Несколько особняком, скорее, как исключение, стоит в ряду подобных «примеров» рассказ о художнике Фоке из «Римских деяний». Фока был обвинен в том, что работал и в праздничные дни. Фока объяснил свое неповиновение закону тем, что ежедневно должен зарабатывать по восемь денариев: два денария он дает отцу, ибо, когда он был ребенком, отец тратил на него два денария в день: «Теперь он впал в нужду, и сыновний долг велит мне поддерживать его». Два денария Фока откладывает для сына: «Чтобы, если я впаду в нищету, он возвратил мне их, как я возвращаю два денария своему отцу». Еще два денария он принужден выбрасывать на жену, своевольную и ворчливую женщину, а последние два денария Фока тратит на еду и питье[175]
.Нетрудно убедиться в том, что дети и родители не противопоставляются в «примерах» в качестве носителей разных систем ценностей; дети не обладают идеей об ином образе жизни, который они отстаивают и хотели бы вести, в отличие от старшего поколения. Напротив, судя по проповедям, сыновья желают занять место отцов и быть им подобными. Насколько эта картина соответствовала действительности, трудно сказать, ибо в интеллектуальных кругах того времени наблюдалось иное положение. Немецкий историк Г. Миш говорит о «молодежном движении» XII века[176]
, и известно о немаловажных противоречиях между поколениями в среде рыцарства[177]. Отсутствие в наших источниках заметных следов подобного протеста дает основание предполагать, что жизнь не ставила проповедников, обычно чутко реагировавших на все возможные случаи социально-моральных отклонений, перед серьезной проблемой «конфликта поколений»; иначе было бы трудно понять, как могли они эту проблему игнорировать. Опираясь на иной, нежели наш, материал, западногерманский исследователь А. Ничке находит возможным утверждать, что в XIII и начале XIV века существовало «движение молодежи», выразившееся прежде всего в ее отказе принимать духовные и материальные ценности отцов[178]. Однако не ясно, в какой мере можно обобщать подмеченные этим исследователем факты.Не находим мы указаний на почетное положение пожилых людей. Скорее, наоборот: старый отец — обуза для взрослого сына, который оттесняет его и отказывает ему в уважении. Старухи выступают в «примерах» почти неизменно в роли сводниц, колдуний, гадалок или молодящихся мегер. Но здесь перед нами, конечно, литературные штампы, а не зарисовки из жизни, и сделать какие-либо заключения из подобных рассказов невозможно. Однако работы Р. Шпранделя свидетельствуют о том, что в средневековом обществе старость не оценивалась высоко[179]

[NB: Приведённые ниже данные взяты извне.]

Lemma ready_decorate S :
  S ∈ suboperators plan → opa ∈ suboperators S → opi ∈ suboperators S → ready x on (decorate maps S).
Proof.
  pose proof (ar_flow Har _ _ _ (uo_flow _ _ _ _ Hx)) as (Hai & _).
  induction S as [j cs IH] using LogicalOperator_nested_ind. intros HS HaS HiS. rewrite Forall_forall in IH.
  assert (opi ≠ Op j cs) as Hni by (intros E; apply (scans_apart a opa i opi); try done; by rewrite E).
  assert (opa ≠ Op j cs) as Hna by (intros E; apply (scans_apart i opi a opa); try done; by rewrite E).
  assert (unused x j) as Huj.
  { intros E. apply plain_sub in HS. unfold type in HS. simpl in HS. by rewrite E in HS. }
  apply decorate_ind.
  { intros v op t c Hop Ht _ Hc. constructor; [|by constructor]. by eapply unused_decorate. }
  apply suboperators_cases in HaS as [?|(ca & Hca & HaS)]; [done|]. apply suboperators_cases in HiS as [?|(ci & Hci & HiS)]; [done|].
  pose proof (supported_sub _ HS) as Hs. destruct cs as [|l [|r [|? ?]]]; simpl in *; [set_solver| | |done].
  - apply list_elem_of_singleton in Hca as ->, Hci as ->. constructor; [done|]. constructor; [|done].
    by apply IH; [left|eapply child_sub; [|left]| |].
  - apply elem_of_cons in Hca as [->| ->%list_elem_of_singleton], Hci as [->| ->%list_elem_of_singleton].
    + constructor; [done|]. repeat constructor; [by apply IH; [left|eapply child_sub; [|left]| |]|].
      apply free_ready, free_side; [by eapply child_sub; [|right; left]|]. eapply sides_disjoint; [done|]. by apply (site_in_tables i opi).
    + by apply ready_meeting_right.
    + by apply ready_meeting_left.
    + constructor; [done|]. repeat constructor; [|by apply IH; [right; left|eapply child_sub; [|right; left]| |]].
      apply free_ready, free_side; [by eapply child_sub; [|left]|]. intros Hil.
      apply (sides_disjoint j l r i HS Hil). by apply (site_in_tables i opi).
Qed.
(* ===== verification/TransferGaps.v ===== *)
(** * TransferGaps: plans whose result the transfer changes

    The joins and operators [predicate_transfer_keeps_results] leaves out are
    left out for a reason: two plans where [Optimize] adds filters that change
    the result, a MARK join below a disjunction and a join above a LIMIT. *)

From S2P Require Import Prelude BloomFilter LogicalPlan NodesManager Dag DagOrder DagDirections DagBuild TransferOptimizer TransferInsert TransferPasses TransferCorrect PlanSemantics TransferSound.
Local Open Scope Z_scope.
Local Open Scope machine_scope.

(** Two tables of one column each, and what filters and other operators do. *)
Definition two_tables (nm : NodesManager) (t0 t1 : list Z) (pass : env → bool) (comp : op_info → list env → list env) : PlanSemantics := {|
  scan i := match i.(table_indexes) with
            | [t] => if t =? 0 then (λ v, {[mkBinding 0 0 := v]}) <$> t0 else if t =? 1 then (λ v, {[mkBinding 1 0 := v]}) <$> t1 else []
            | _ => []
            end;
  holds c σ := match σ !! resolve nm (ebinding c.(left)), σ !! resolve nm (ebinding c.(right)) with
               | Some v, Some v' => v =? v' | _, _ => false end;
  passes _ := pass;
  compute := comp
|}.

Lemma two_tables_ok nm t0 t1 pass comp :
  (∀ i r σ, σ ∈ comp i r → σ ∈ r) → PlanSemanticsOk (H := two_tables nm t0 t1 pass comp) (resolve nm).
Proof.
  intros Hcomp. split.
  - intros i σ b. cbn [scan two_tables]. destruct (table_indexes i) as [|t [|? ?]]; [by intros ?%elem_of_nil| |by intros ?%elem_of_nil].
    destruct (t =? 0) eqn:E0; [|destruct (t =? 1) eqn:E1; [|by intros ?%elem_of_nil]];
      intros (v & -> & _)%list_elem_of_fmap <-%lookup_singleton_is_Some; simpl; apply list_elem_of_singleton; lia.
  - intros i r σ b Hσ Hb. right. exists σ. split; [by eapply Hcomp|done].
  - intros c σ _ _ _. cbn [holds two_tables]. intros Hh. destruct (σ !! _) as [v|], (σ !! resolve nm (ebinding (right c))) as [v'|]; try done.
    apply Z.eqb_eq in Hh as ->. eauto.
Qed.

(** The optimizer runs on the plan, all its filters are built, and the rows differ. *)
Definition changes_result (plan : LogicalOperator) (sem : NodesManager → PlanSemantics) (acc : nat → list (option Z) → bool) : Prop :=
  ∃ o plan' o', PreOptimize plan true 100 = Ret o ∧ Optimize (λ op, op) plan o = Ret (plan', o') ∧
    let nm := o.(dag_manager).(nodes_manager) in
    PlanSemanticsOk (H := sem nm) (resolve nm) ∧ filters_built (sem nm) (contents_of o'.(heap) acc) plan' ∧
    rows (sem nm) (contents_of o'.(heap) acc) plan' ≠ rows (sem nm) (contents_of o'.(heap) acc) plan.

Definition differs (plan : LogicalOperator) (sem : NodesManager → PlanSemantics) (acc : nat → list (option Z) → bool) : bool :=
  match PreOptimize plan true 100 with
  | Ret o => match Optimize (λ op, op) plan o with
             | Ret (plan', o') =>
                 let nm := o.(dag_manager).(nodes_manager) in
                 built_check (sem nm) (contents_of o'.(heap) acc) plan' &&
                 negb (bool_decide (rows (sem nm) (contents_of o'.(heap) acc) plan' = rows (sem nm) (contents_of o'.(heap) acc) plan))
             | _ => false
             end
  | _ => false
  end.

Lemma differs_changes plan sem acc : (∀ nm, PlanSemanticsOk (H := sem nm) (resolve nm)) → differs plan sem acc = true → changes_result plan sem acc.
Proof.
  intros Hok. unfold differs. destruct (PreOptimize plan true 100) as [o| | |] eqn:E1; try done.
  destruct (Optimize (λ op, op) plan o) as [[plan' o']| | |] eqn:E2; try done.
  intros [Hb Hne]%andb_true_iff. exists o, plan', o'. split; [done|]. split; [done|]. cbv zeta. split_and!; [apply Hok|by apply built_check_ok|].
  by apply negb_true_iff, bool_decide_eq_false in Hne.
Qed.

(** [SELECT * FROM t0 WHERE t0.0 IN (SELECT t1.0 FROM t1) OR t0.0 = 5]: a filter
    over a MARK join whose mark is column [2.0]. *)
Definition mark_column_ref : Expression := BoundColumnRef (mkBinding 2 0).
Definition disjunction : Expression := Expr (OTHER_EXPRESSION_TYPE 0) (OTHER_EXPRESSION_CLASS 0) default_binding [mark_column_ref; BoundColumnRef (mkBinding 0 0)].

Definition mark_plan : LogicalOperator :=
  Op (mkInfo 14 LOGICAL_FILTER 0 [] [] [disjunction] JOIN_INVALID [] [] 0 [] [])
    [Op (mkInfo 13 LOGICAL_COMPARISON_JOIN 0 [2] [] [] MARK
           [mkCondition COMPARE_EQUAL (BoundColumnRef (mkBinding 0 0)) (BoundColumnRef (mkBinding 1 0))] [] 0 [] [])
       [sample_get 11 0 100; sample_get 12 1 10]].

Definition mark_semantics (nm : NodesManager) : PlanSemantics :=
  two_tables nm [1; 5] [1] (λ σ, bool_decide (σ !! mkBinding 2 0 = Some 1) || bool_decide (σ !! mkBinding 0 0 = Some 5)) (λ _ r, r).

(** [SELECT * FROM (SELECT * FROM t0 LIMIT 1) JOIN t1 ON t0.0 = t1.0]. *)
Definition limit_plan : LogicalOperator :=
  sample_join 14 INNER (mkBinding 0 0) (mkBinding 1 0)
    (Op (mkInfo 13 LOGICAL_LIMIT 0 [] [] [] JOIN_INVALID [] [] 0 [] []) [sample_get 11 0 100]) (sample_get 12 1 10).

Definition limit_semantics (nm : NodesManager) : PlanSemantics :=
  two_tables nm [1; 2] [2] (λ _, true) (λ i r, match i.(otype) with LOGICAL_LIMIT => take 1 r | _ => r end).

(** The result of a MARK join below a disjunction changes.  Table [t0] holds
    1 and 5, table [t1] holds 1, and the filter keeps rows that match or that
    are 5: with the exact filter on [t1], the row 5 is gone. *)
Example mark_join_below_a_disjunction : changes_result mark_plan mark_semantics (λ _ k, bool_decide (k = [Some 1])).
Proof. apply differs_changes; [intros nm; by apply two_tables_ok|vm_compute; reflexivity]. Qed.

(** The result of a join above a LIMIT changes.  Table [t0] holds 1 and 2,
    table [t1] holds 2: the first row of [t0] has no match, but with the exact
    filter below the LIMIT the row 2 comes first, and joins. *)
Example filter_below_a_limit : changes_result limit_plan limit_semantics (λ _ k, bool_decide (k = [Some 2])).
Proof.
  apply differs_changes; [|vm_compute; reflexivity]. intros nm. apply two_tables_ok. intros i r σ.
  destruct (otype i); try done. intros Hσ. apply (subseteq_take 1 r), Hσ.
Qed.
(** A new meta pipeline with sink [op], which the current pipeline waits for. *)
Record child_made (b b' : build) (current op : nat) : Prop := {
  cm_kept : kept b b';
  cm_base : GetBasePipeline (length b.(metas)) b' = Ret (length b.(pipes));
  cm_length : length b'.(pipes) = S (length b.(pipes));
  cm_pipe : ∃ p, b'.(pipes) !! length b.(pipes) = Some p ∧ p.(sink) = Some op ∧ p.(operators) = [];
  cm_depends : outer b' current (length b.(pipes));
  cm_in : ∃ mp, b'.(metas) !! length b.(metas) = Some mp ∧ length b.(pipes) ∈ mp.(mp_pipelines);
  cm_this : b'.(this_pipeline) = b.(this_pipeline)
}.

Lemma meta_child_ne b m mp : b.(metas) !! m = Some mp → m ≠ length b.(metas).
Proof. intros Hm%lookup_lt_Some. lia. Qed.

Lemma CreateChildMetaPipeline_ok m current op b mp p :
  wf b → b.(metas) !! m = Some mp → b.(pipes) !! current = Some p → (w op < sink_weight p.(sink))%nat →
  ∃ b', CreateChildMetaPipeline m current op b = Ret (length b.(metas), b') ∧ child_made b b' current op.
Proof.
  intros Hw Hm Hp Hlt. pose proof (lookup_lt_Some _ _ _ Hm) as Hml. pose proof (lookup_lt_Some _ _ _ Hp) as Hpl.
  set (q := mkPipeline None [] (Some op) [] [] (wrap 64 (BATCH_INCREMENT * 0))).
  set (new := mkMeta (Some op) [length b.(pipes)] ∅ [] false (wrap 64 (0 + 1)) [] ∅).
  destruct (child_meta_ok m b mp q new) as [W1 X1]; try done.
  { simpl. pose proof (pipe_top b current p Hw Hp). lia. }
  set (b1 := mkBuild _ _ _) in *. assert (same_operators (λ _, False) b b1) as S1.
  { intros i p1 p2 _ H1 H2. simpl in H2. rewrite lookup_app_l in H2 by (by eapply lookup_lt_Some). by simplify_eq. }
  destruct (AddDependency_ok current (length b.(pipes)) b1 p q W1) as (b2 & E2 & K2 & D2 & L2 & M2 & T2); [by apply lookup_app_l_Some|by apply list_lookup_middle|done|].
  assert (b2.(metas) !! length b.(metas) = Some new) as Hnew by (rewrite M2; simpl; rewrite lookup_app_r; rewrite length_insert; [by rewrite Nat.sub_diag|lia]).
  destruct (meta_change_ok (length b.(metas)) b2 new (set_recursive_cte mp.(recursive_cte) new) [] (ke_wf _ _ K2) Hnew) as (W3 & X3).
  { by split. }
  rewrite app_nil_r in W3, X3. set (b3 := mkBuild b2.(pipes) _ _) in *. exists b3. split.
  - unfold CreateChildMetaPipeline, new_meta, CreatePipeline. simpl. rewrite list_lookup_middle by done. orun. unfold with_meta. simpl.
    rewrite insert_app_r_alt by done. rewrite Nat.sub_diag. simpl. rewrite lookup_app_l by done. rewrite Hm. orun. simpl.
    rewrite insert_app_l by done. fold q new b1. unfold GetBasePipeline at 1. simpl. rewrite lookup_app_r; rewrite length_insert; [|lia].
    rewrite Nat.sub_diag. simpl. change (set_batch_index _ _) with new. fold b1. rewrite E2. orun.
    assert (b2.(metas) !! m = Some (set_children (mp.(mp_children) ++ [length b.(metas)]) mp)) as ->.
    { rewrite M2. simpl. rewrite lookup_app_l by (rewrite length_insert; lia). by rewrite list_lookup_insert_eq. }
    orun. rewrite Hnew. done.
  - split.
    + apply (kept_trans b b1); [by split|]. eapply kept_trans; [done|]. split; [done|done|]. intros i p1 p2 _ H1 H2. simpl in H2. by simplify_eq.
    + unfold GetBasePipeline, b3. simpl. rewrite list_lookup_insert_eq by (by eapply lookup_lt_Some). done.
    + simpl. rewrite L2. simpl. rewrite length_app. simpl. lia.
    + destruct (ex_pipes _ _ (ke_ext _ _ K2) (length b.(pipes)) q) as (q' & Hq' & (Hs & _)); [by apply list_lookup_middle|].
      exists q'. split_and!; [done|by rewrite Hs|]. apply (ke_operators _ _ K2 (length b.(pipes)) q q'); [auto|by apply list_lookup_middle|done].
    + by eapply outer_ext.
    + simpl. rewrite list_lookup_insert_eq by (by eapply lookup_lt_Some). eexists. split; [done|]. simpl. by left.
    + done.
Qed.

.Почти ничего нет в «примерах» и относительно воспитания детей родителями. На память приходит эпизод, рассказанный Жаком де Витри, но и он опирается на текст, приписываемый Боэцию[180]
. Вор, которого вели на виселицу, увидел своего плачущего отца и попросил у него последнего поцелуя. Когда же он целовал его, то больно укусил в губу (руки у него были связаны): «Много зла причинил ты мне тем, что, когда я был мальчиком, ты, зная, что я уже начинал воровать, не бил меня и не наказывал» (Crane, N 287). Пятилетний ребенок погубил свою душу тем, что имел привычку богохульствовать, а родители его не наказывали за это, и, как он при смерти сказал отцу, за ним пришли «черные люди» (Crane, N 294). При этом Одо Черитонский подчеркивает, что отец очень любил и лелеял своего маленького сына, но «телесно» (Hervieux, 315). Забот о физическом здоровье ребенка явно недостаточно, главное — в наставлении его в основах веры и морального поведения. Такова мораль этого повествования[181].Семейные сцены лишь изредка попадают в поле внимания проповедников, а когда они все же встречаются в «примерах», речь идет скорее о курьезе или аномалии, нежели об обыденной жизни. Чаще других такие сцены упоминает анонимный автор более позднего памятника — «Зерцала мирян» (Speculum Laicorum). Пьяница-муж возвращается домой из таверны, видит жену с двумя сыновьями, принимает их за четверых, решает, что двое — незаконные, и всех убивает, после чего, протрезвившись, вешается сам (SL, 204). Другой пьяный муж устраивает над женой у себя дома божий суд — он пытается испытать ее раскаленным железом, но благодаря ее хитрости сжигает свою руку плужным лемехом, который он предварительно сунул в очаг (SL, 207. Ср. 502). Жена признается мужу в убийстве собственной матери, и он советует ей покаяться. «Но как же могу я покаяться перед теми, кого ежедневно встречаю?» — отвечает она. Когда муж ушел в поле, она, заперев дом, зарезала трех сыновей и самое себя (SL, 134).